Copy out every line of the data where the word "then" is found.

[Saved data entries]
● ● ● ● ● ● ●
(** * Webhook handlers of [7_webhook_server.py]

    A shallow embedding of the webhook handlers, of the library objects they
    build and read (contexts, results, forms, experiment steps) and of the
    route table of the server, followed by the properties of the
    specification that were checked on them. *)

From stdpp Require Import gmap strings list fin_maps pretty.
From Stdlib Require Import ZArith QArith Qabs Qpower Qfield Lia Ascii.

Local Open Scope Z_scope.

(** ** Python exceptions *)

(** Exceptions the handlers can let escape. [SapioServerException] stands for
    any failure of a call to the platform. *)
Inductive PyExn :=
| ZeroDivisionError
| OverflowError
| AttributeError
| TypeError
| IndexError
| SapioServerException (msg : string).

(** [sep.join(l)] *)
Fixpoint join (sep : string) (l : list string) : string :=
  match l with
  | [] => ""
  | [x] => x
  | x :: rest => x +:+ sep +:+ join sep rest
  end.

(** ** Python floats: [int / int] and [str(float)] *)

Module PyFloat.

(** A finite binary64 value [(-1)^sign * mant * 2^expo]. A non-zero value is
    kept normalised: [2^52 <= mant < 2^53], or [expo = emin] for a subnormal. *)
Record t := mk { sign : bool; mant : Z; expo : Z }.

Definition emin : Z := -1074.

(** Largest exponent of a normalised finite value: above it the quotient does
    not fit a float. *)
Definition emax : Z := 971.

(** [floor (log2 (a / b))] for positive [a] and [b]. *)
Definition ratio_log2 (a b : Z) : Z :=
  let d := Z.log2 a - Z.log2 b in
  if 0 <=? d
  then (if b * 2 ^ d <=? a then d else d - 1)
  else (if b <=? a * 2 ^ (- d) then d else d - 1).

(** The quotient [a / b] of two positive integers rounded to 53 bits, to
    nearest and ties to even, as mantissa and exponent. *)
Definition round_ratio (a b : Z) : Z * Z :=
  if a =? 0 then (0, 0) else
  let e := Z.max (ratio_log2 a b - 52) emin in
  let num := a * 2 ^ Z.max (- e) 0 in
  let den := b * 2 ^ Z.max e 0 in
  let q := num / den in
  let r := num mod den in
  let q' := if (den <? 2 * r) || ((den =? 2 * r) && Z.odd q) then q + 1 else q in
  if q' =? 2 ^ 53 then (2 ^ 52, e + 1) else (q', e).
● ● ● ● ● ● ●
### [Answer space]
  then (if b * 2 ^ d <=? a then d else d - 1)
  else (if b <=? a * 2 ^ (- d) then d else d - 1).
  if a =? 0 then (0, 0) else
  let q' := if (den <? 2 * r) || ((den =? 2 * r) && Z.odd q) then q + 1 else q in
  if q' =? 2 ^ 53 then (2 ^ 52, e + 1) else (q', e).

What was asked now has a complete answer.